• Task objective: Below this line is the material. Write out only its lines from the one containing "Lemma skip_space_digit c" through the one containing "Lemma Sscanf_announces ph", both kept, exactly.

• Data for this exercise:
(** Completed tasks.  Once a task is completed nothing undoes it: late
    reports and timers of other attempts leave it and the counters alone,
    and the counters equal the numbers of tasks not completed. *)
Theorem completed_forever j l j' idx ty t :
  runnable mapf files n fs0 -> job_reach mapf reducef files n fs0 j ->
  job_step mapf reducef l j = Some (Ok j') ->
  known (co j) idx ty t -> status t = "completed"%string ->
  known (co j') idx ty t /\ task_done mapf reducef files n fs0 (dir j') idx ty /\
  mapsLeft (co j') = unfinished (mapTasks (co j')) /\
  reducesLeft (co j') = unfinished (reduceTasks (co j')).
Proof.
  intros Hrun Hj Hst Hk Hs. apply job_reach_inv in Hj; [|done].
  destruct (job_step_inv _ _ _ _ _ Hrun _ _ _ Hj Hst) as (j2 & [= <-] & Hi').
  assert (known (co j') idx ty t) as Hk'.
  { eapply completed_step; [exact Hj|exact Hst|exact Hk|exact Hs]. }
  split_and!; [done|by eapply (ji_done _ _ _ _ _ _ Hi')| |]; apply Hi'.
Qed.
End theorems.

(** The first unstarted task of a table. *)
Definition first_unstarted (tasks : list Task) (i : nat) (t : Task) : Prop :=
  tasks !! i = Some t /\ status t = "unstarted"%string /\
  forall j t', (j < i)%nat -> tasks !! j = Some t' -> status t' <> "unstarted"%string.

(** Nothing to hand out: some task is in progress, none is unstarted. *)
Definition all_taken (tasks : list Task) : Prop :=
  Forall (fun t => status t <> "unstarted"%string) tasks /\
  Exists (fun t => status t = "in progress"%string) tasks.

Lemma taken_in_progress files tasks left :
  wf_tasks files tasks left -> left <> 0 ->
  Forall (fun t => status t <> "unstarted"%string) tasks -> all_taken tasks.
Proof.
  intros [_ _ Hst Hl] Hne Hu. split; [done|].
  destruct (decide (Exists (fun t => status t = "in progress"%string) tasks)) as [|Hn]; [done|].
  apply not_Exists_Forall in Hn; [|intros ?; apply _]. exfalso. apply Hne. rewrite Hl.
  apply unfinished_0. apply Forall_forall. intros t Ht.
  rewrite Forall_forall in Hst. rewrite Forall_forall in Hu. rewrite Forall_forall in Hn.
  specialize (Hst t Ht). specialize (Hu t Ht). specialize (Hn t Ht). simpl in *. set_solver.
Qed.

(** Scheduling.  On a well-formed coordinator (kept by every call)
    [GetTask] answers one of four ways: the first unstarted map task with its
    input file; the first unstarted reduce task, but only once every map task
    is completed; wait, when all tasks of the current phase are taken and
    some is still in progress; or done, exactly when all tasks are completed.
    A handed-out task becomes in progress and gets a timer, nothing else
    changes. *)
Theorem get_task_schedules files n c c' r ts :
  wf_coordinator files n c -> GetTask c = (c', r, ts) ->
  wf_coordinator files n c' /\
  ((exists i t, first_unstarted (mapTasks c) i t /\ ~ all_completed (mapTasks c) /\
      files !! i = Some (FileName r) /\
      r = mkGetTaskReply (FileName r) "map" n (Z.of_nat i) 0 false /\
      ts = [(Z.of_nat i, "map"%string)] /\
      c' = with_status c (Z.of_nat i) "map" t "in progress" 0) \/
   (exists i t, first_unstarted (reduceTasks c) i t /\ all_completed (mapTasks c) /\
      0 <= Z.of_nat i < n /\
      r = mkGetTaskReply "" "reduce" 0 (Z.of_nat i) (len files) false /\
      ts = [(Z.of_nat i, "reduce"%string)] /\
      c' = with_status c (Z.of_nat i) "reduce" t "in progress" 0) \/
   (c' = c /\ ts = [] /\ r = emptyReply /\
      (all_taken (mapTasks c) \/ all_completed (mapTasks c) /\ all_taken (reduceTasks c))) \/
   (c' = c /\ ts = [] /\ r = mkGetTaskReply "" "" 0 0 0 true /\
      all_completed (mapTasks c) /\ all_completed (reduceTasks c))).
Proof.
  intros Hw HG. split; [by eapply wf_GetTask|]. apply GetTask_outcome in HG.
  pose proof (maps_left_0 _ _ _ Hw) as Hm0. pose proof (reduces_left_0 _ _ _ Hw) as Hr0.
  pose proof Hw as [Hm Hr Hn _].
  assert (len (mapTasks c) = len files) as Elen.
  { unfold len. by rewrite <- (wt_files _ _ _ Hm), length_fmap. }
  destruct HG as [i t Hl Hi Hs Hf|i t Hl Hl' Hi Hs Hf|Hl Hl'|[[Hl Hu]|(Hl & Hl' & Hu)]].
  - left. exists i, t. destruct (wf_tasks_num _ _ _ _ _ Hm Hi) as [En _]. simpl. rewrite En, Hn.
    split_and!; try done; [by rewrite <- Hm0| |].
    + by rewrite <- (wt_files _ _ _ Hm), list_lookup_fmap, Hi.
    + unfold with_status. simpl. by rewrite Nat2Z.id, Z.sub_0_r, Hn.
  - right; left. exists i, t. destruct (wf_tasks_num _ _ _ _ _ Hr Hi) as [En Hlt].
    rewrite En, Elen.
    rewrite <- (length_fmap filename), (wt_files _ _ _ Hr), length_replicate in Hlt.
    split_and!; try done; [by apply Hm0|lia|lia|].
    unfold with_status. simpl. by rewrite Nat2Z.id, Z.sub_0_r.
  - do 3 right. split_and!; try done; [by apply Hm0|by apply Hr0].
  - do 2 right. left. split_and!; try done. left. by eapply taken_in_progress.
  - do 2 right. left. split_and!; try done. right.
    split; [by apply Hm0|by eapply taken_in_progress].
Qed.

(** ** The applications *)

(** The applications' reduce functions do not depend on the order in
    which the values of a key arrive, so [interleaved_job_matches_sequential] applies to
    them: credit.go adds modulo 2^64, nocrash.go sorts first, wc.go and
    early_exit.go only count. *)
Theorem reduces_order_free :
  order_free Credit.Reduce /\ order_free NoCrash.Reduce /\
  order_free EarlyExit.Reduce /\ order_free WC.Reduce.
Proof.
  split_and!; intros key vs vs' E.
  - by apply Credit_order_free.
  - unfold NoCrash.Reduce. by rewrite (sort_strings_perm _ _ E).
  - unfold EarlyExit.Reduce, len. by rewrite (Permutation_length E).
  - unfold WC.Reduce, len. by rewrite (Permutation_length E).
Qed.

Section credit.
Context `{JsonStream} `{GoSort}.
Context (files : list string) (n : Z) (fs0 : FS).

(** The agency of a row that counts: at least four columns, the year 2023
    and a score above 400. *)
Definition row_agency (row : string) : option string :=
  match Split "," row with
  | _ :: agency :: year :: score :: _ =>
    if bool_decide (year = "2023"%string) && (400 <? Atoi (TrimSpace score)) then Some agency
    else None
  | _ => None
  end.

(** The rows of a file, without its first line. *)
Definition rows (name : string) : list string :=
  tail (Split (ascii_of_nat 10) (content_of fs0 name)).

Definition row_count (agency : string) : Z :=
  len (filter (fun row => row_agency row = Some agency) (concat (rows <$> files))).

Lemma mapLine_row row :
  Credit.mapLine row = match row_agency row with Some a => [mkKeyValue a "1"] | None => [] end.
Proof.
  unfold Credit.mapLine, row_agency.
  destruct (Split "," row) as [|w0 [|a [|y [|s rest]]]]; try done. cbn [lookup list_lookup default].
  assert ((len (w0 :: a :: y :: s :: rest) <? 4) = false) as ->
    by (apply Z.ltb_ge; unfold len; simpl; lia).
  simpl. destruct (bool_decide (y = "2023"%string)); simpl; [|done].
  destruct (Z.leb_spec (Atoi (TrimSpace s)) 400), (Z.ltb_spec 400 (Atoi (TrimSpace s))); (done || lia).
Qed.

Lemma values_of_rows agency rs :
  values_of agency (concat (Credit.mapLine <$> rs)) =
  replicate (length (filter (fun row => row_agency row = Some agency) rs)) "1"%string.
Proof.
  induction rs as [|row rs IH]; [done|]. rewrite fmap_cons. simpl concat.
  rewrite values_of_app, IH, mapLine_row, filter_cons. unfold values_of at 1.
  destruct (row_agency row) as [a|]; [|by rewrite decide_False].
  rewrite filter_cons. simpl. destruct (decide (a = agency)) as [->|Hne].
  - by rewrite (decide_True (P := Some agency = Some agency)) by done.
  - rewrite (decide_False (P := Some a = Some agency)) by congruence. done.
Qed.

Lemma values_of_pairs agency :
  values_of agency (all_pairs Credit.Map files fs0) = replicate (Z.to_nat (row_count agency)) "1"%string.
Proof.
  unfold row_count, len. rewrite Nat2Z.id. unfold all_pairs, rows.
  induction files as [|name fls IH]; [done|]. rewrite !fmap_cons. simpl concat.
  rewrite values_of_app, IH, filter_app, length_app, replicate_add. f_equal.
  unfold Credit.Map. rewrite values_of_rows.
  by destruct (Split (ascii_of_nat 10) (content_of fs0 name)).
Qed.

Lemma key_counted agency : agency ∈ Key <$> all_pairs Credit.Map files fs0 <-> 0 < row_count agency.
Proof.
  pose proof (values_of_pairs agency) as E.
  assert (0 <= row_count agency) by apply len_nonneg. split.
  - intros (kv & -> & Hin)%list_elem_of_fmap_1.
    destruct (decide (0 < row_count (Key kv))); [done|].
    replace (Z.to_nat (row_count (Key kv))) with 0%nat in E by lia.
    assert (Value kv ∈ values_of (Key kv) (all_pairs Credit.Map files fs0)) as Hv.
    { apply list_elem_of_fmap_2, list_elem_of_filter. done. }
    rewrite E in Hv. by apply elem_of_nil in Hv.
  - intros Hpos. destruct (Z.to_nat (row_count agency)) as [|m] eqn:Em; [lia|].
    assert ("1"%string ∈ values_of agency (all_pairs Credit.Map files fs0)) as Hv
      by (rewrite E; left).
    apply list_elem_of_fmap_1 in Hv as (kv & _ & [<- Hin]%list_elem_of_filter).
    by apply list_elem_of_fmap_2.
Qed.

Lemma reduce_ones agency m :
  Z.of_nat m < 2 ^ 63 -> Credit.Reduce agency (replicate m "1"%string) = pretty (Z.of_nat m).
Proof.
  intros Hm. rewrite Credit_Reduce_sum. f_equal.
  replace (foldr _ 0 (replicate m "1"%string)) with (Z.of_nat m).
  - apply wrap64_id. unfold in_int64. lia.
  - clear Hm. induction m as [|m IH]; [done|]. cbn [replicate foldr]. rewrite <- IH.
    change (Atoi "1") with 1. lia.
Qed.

--

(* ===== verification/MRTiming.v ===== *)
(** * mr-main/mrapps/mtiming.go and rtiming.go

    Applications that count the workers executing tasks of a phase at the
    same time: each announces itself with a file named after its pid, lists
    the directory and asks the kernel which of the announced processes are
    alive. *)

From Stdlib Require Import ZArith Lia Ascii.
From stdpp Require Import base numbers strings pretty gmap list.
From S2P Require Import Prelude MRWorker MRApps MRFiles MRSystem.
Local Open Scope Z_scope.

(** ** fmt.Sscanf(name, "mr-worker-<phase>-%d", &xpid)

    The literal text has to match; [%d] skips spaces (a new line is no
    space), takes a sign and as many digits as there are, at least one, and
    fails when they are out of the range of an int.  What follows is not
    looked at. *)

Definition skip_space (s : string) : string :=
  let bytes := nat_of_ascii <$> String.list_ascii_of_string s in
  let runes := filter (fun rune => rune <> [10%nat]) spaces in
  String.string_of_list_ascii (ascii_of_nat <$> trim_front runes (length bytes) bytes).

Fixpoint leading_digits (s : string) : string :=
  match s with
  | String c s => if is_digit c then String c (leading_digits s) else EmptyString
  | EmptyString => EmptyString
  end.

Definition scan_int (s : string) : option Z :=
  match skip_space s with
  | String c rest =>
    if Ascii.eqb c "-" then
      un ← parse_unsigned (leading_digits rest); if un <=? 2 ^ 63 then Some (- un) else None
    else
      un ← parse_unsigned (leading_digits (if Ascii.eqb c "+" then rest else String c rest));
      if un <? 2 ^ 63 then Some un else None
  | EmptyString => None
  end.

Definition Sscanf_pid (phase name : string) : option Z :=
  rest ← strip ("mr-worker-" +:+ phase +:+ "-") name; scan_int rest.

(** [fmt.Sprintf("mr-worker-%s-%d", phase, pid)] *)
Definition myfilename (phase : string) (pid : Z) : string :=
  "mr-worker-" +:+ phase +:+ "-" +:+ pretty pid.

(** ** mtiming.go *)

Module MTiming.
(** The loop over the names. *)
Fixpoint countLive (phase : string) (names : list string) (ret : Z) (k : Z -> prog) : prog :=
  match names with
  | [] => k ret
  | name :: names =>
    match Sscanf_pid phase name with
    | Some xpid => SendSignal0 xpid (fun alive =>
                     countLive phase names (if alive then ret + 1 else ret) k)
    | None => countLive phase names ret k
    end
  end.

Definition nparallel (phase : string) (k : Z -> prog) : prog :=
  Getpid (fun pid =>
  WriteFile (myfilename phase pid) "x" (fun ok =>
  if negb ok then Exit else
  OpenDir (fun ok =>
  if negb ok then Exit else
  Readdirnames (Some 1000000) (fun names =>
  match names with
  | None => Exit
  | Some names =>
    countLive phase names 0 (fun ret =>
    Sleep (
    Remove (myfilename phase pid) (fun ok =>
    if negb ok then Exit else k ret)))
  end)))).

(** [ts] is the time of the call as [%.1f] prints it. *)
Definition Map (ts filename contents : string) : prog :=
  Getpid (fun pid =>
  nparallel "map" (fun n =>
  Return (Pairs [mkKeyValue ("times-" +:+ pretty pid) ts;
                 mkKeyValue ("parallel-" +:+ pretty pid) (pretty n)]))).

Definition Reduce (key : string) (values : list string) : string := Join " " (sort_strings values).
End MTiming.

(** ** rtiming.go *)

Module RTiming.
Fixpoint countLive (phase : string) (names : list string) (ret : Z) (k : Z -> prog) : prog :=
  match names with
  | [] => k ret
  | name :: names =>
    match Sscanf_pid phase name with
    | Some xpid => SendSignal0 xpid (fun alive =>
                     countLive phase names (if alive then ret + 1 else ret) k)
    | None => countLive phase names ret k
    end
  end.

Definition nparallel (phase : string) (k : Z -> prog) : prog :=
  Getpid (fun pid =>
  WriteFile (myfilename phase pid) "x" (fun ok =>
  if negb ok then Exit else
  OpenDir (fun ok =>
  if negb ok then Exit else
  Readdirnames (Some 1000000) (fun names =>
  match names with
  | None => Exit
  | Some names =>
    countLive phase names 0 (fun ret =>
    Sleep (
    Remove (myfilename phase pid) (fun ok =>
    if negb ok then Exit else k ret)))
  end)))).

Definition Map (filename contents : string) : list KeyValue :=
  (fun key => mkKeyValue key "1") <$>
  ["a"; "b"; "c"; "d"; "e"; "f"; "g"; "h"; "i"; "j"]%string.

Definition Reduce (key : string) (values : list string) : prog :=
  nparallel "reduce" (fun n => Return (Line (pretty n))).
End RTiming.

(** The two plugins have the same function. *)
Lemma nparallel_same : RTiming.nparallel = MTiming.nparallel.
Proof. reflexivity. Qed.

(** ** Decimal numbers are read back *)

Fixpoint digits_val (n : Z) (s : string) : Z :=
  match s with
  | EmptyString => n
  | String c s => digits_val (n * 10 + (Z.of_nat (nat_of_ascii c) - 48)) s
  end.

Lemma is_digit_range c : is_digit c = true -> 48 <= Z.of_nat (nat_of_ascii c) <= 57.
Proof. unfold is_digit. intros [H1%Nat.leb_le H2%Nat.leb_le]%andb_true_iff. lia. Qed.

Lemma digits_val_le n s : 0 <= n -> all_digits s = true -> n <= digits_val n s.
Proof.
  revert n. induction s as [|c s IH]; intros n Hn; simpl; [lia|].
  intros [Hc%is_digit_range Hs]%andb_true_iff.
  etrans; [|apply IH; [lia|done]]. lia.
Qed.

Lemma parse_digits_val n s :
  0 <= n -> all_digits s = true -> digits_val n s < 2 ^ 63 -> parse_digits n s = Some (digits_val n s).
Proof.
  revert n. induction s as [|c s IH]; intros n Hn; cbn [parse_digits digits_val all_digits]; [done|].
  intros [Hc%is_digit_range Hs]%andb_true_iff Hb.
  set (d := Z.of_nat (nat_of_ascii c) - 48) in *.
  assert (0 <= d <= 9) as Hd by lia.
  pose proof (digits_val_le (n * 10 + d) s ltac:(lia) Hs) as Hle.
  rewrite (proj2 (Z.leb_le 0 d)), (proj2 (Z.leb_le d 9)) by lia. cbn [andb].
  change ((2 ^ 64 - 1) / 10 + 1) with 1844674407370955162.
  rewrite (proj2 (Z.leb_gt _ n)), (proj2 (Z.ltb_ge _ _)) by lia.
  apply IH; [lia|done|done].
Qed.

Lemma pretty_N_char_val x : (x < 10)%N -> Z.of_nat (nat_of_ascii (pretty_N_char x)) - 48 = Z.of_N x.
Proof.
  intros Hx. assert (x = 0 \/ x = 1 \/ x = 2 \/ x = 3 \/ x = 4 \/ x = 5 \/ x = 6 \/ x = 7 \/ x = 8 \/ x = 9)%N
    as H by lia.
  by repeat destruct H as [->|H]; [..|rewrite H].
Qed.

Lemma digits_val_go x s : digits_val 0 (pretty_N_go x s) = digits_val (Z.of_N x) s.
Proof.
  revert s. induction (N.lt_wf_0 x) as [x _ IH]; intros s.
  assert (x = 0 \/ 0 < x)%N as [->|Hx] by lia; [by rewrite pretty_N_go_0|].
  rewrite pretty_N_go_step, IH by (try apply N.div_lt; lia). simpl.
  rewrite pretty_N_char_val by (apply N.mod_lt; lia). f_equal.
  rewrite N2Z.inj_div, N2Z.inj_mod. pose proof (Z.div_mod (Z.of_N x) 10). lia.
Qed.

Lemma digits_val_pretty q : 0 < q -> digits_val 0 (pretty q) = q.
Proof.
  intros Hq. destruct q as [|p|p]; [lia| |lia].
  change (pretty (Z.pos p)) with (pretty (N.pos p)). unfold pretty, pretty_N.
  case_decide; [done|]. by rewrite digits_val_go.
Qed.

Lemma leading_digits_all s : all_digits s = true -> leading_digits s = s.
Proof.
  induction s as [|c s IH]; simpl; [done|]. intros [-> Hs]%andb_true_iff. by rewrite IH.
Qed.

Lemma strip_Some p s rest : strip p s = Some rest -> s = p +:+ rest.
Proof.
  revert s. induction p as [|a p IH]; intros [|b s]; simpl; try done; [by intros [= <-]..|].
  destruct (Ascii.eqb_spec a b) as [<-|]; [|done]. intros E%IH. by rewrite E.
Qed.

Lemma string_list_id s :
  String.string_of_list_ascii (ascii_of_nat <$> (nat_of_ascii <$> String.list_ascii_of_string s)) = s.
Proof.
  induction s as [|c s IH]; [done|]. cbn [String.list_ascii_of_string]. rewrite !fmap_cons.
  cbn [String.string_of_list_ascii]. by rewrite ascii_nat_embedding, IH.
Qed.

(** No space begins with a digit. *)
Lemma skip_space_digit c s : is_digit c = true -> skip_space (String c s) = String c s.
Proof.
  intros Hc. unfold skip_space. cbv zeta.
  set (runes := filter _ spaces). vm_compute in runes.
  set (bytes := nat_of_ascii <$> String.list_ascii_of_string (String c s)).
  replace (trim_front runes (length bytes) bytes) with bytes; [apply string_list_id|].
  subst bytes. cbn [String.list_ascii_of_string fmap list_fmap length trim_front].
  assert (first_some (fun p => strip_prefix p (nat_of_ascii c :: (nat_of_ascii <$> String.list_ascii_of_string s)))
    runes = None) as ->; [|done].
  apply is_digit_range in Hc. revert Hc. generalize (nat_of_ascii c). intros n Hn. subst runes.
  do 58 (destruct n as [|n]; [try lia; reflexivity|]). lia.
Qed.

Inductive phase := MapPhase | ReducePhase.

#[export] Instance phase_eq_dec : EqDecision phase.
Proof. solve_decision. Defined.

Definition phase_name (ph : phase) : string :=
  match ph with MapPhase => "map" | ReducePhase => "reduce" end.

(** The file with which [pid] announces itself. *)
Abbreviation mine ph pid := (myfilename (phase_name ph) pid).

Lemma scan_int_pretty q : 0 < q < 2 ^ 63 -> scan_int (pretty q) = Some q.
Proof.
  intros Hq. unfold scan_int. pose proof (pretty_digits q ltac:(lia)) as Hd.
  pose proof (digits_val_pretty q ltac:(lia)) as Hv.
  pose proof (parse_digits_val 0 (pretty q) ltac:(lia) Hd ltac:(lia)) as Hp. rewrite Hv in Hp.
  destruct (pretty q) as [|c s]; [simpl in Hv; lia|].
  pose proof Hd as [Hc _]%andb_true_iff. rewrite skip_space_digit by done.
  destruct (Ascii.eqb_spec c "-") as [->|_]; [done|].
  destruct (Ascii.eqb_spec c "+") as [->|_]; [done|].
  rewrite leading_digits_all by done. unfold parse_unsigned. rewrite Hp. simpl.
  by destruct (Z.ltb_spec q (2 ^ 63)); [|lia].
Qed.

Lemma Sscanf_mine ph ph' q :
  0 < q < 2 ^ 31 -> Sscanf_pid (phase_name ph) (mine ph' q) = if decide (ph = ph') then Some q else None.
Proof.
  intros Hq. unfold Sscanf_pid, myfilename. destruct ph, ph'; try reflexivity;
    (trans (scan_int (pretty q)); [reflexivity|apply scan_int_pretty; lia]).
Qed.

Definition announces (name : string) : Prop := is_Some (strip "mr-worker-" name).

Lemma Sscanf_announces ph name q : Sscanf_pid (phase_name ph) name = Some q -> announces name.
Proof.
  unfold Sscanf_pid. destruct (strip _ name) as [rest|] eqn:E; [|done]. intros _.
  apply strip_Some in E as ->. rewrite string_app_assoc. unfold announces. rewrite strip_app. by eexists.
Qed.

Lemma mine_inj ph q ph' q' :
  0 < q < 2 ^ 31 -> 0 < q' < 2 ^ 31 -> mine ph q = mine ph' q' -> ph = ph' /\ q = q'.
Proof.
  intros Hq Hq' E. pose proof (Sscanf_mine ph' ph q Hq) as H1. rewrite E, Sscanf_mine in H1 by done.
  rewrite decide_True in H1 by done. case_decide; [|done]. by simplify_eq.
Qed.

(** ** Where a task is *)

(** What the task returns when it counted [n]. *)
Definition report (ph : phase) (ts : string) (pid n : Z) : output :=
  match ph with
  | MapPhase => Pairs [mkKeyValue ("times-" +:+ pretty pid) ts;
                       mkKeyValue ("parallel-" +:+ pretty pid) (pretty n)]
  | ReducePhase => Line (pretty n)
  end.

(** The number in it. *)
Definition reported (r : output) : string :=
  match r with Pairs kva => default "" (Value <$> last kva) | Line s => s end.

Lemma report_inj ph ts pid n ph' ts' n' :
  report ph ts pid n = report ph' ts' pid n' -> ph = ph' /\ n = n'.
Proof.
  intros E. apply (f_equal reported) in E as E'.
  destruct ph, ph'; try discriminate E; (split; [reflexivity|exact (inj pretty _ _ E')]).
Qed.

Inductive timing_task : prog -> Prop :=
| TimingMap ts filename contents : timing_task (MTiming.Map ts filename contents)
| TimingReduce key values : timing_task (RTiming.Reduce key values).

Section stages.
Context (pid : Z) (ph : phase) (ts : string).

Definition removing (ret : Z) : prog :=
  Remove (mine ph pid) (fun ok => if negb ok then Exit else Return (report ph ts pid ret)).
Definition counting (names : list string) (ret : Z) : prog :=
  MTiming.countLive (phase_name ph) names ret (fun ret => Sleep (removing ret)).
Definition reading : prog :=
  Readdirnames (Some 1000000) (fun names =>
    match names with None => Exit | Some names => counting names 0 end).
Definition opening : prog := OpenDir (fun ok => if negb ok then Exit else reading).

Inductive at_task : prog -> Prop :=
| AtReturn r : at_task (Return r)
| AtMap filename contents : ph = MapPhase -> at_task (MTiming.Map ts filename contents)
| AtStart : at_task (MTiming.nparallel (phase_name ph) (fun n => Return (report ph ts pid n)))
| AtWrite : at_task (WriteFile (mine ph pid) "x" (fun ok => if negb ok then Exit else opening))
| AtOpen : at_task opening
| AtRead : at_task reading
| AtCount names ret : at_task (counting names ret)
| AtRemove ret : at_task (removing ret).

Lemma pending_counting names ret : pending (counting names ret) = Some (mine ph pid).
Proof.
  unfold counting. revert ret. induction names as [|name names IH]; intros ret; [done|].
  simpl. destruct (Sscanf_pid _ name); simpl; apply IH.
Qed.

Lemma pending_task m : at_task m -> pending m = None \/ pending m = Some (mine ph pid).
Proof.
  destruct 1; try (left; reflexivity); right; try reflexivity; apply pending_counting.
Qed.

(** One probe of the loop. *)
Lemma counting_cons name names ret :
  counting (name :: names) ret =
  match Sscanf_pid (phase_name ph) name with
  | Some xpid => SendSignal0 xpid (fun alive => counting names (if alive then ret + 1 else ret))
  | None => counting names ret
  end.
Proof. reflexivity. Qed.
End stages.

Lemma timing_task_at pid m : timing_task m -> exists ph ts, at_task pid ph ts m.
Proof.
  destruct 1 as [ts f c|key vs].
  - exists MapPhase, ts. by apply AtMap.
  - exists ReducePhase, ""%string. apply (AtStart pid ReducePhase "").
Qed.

• Written answer:
Lemma skip_space_digit c s : is_digit c = true -> skip_space (String c s) = String c s.
Proof.
  intros Hc. unfold skip_space. cbv zeta.
  set (runes := filter _ spaces). vm_compute in runes.
  set (bytes := nat_of_ascii <$> String.list_ascii_of_string (String c s)).
  replace (trim_front runes (length bytes) bytes) with bytes; [apply string_list_id|].
  subst bytes. cbn [String.list_ascii_of_string fmap list_fmap length trim_front].
  assert (first_some (fun p => strip_prefix p (nat_of_ascii c :: (nat_of_ascii <$> String.list_ascii_of_string s)))
    runes = None) as ->; [|done].
  apply is_digit_range in Hc. revert Hc. generalize (nat_of_ascii c). intros n Hn. subst runes.
  do 58 (destruct n as [|n]; [try lia; reflexivity|]). lia.
Qed.

Inductive phase := MapPhase | ReducePhase.

#[export] Instance phase_eq_dec : EqDecision phase.
Proof. solve_decision. Defined.

Definition phase_name (ph : phase) : string :=
  match ph with MapPhase => "map" | ReducePhase => "reduce" end.

(** The file with which [pid] announces itself. *)
Abbreviation mine ph pid := (myfilename (phase_name ph) pid).

Lemma scan_int_pretty q : 0 < q < 2 ^ 63 -> scan_int (pretty q) = Some q.
Proof.
  intros Hq. unfold scan_int. pose proof (pretty_digits q ltac:(lia)) as Hd.
  pose proof (digits_val_pretty q ltac:(lia)) as Hv.
  pose proof (parse_digits_val 0 (pretty q) ltac:(lia) Hd ltac:(lia)) as Hp. rewrite Hv in Hp.
  destruct (pretty q) as [|c s]; [simpl in Hv; lia|].
  pose proof Hd as [Hc _]%andb_true_iff. rewrite skip_space_digit by done.
  destruct (Ascii.eqb_spec c "-") as [->|_]; [done|].
  destruct (Ascii.eqb_spec c "+") as [->|_]; [done|].
  rewrite leading_digits_all by done. unfold parse_unsigned. rewrite Hp. simpl.
  by destruct (Z.ltb_spec q (2 ^ 63)); [|lia].
Qed.

Lemma Sscanf_mine ph ph' q :
  0 < q < 2 ^ 31 -> Sscanf_pid (phase_name ph) (mine ph' q) = if decide (ph = ph') then Some q else None.
Proof.
  intros Hq. unfold Sscanf_pid, myfilename. destruct ph, ph'; try reflexivity;
    (trans (scan_int (pretty q)); [reflexivity|apply scan_int_pretty; lia]).
Qed.

Definition announces (name : string) : Prop := is_Some (strip "mr-worker-" name).

Lemma Sscanf_announces ph name q : Sscanf_pid (phase_name ph) name = Some q -> announces name.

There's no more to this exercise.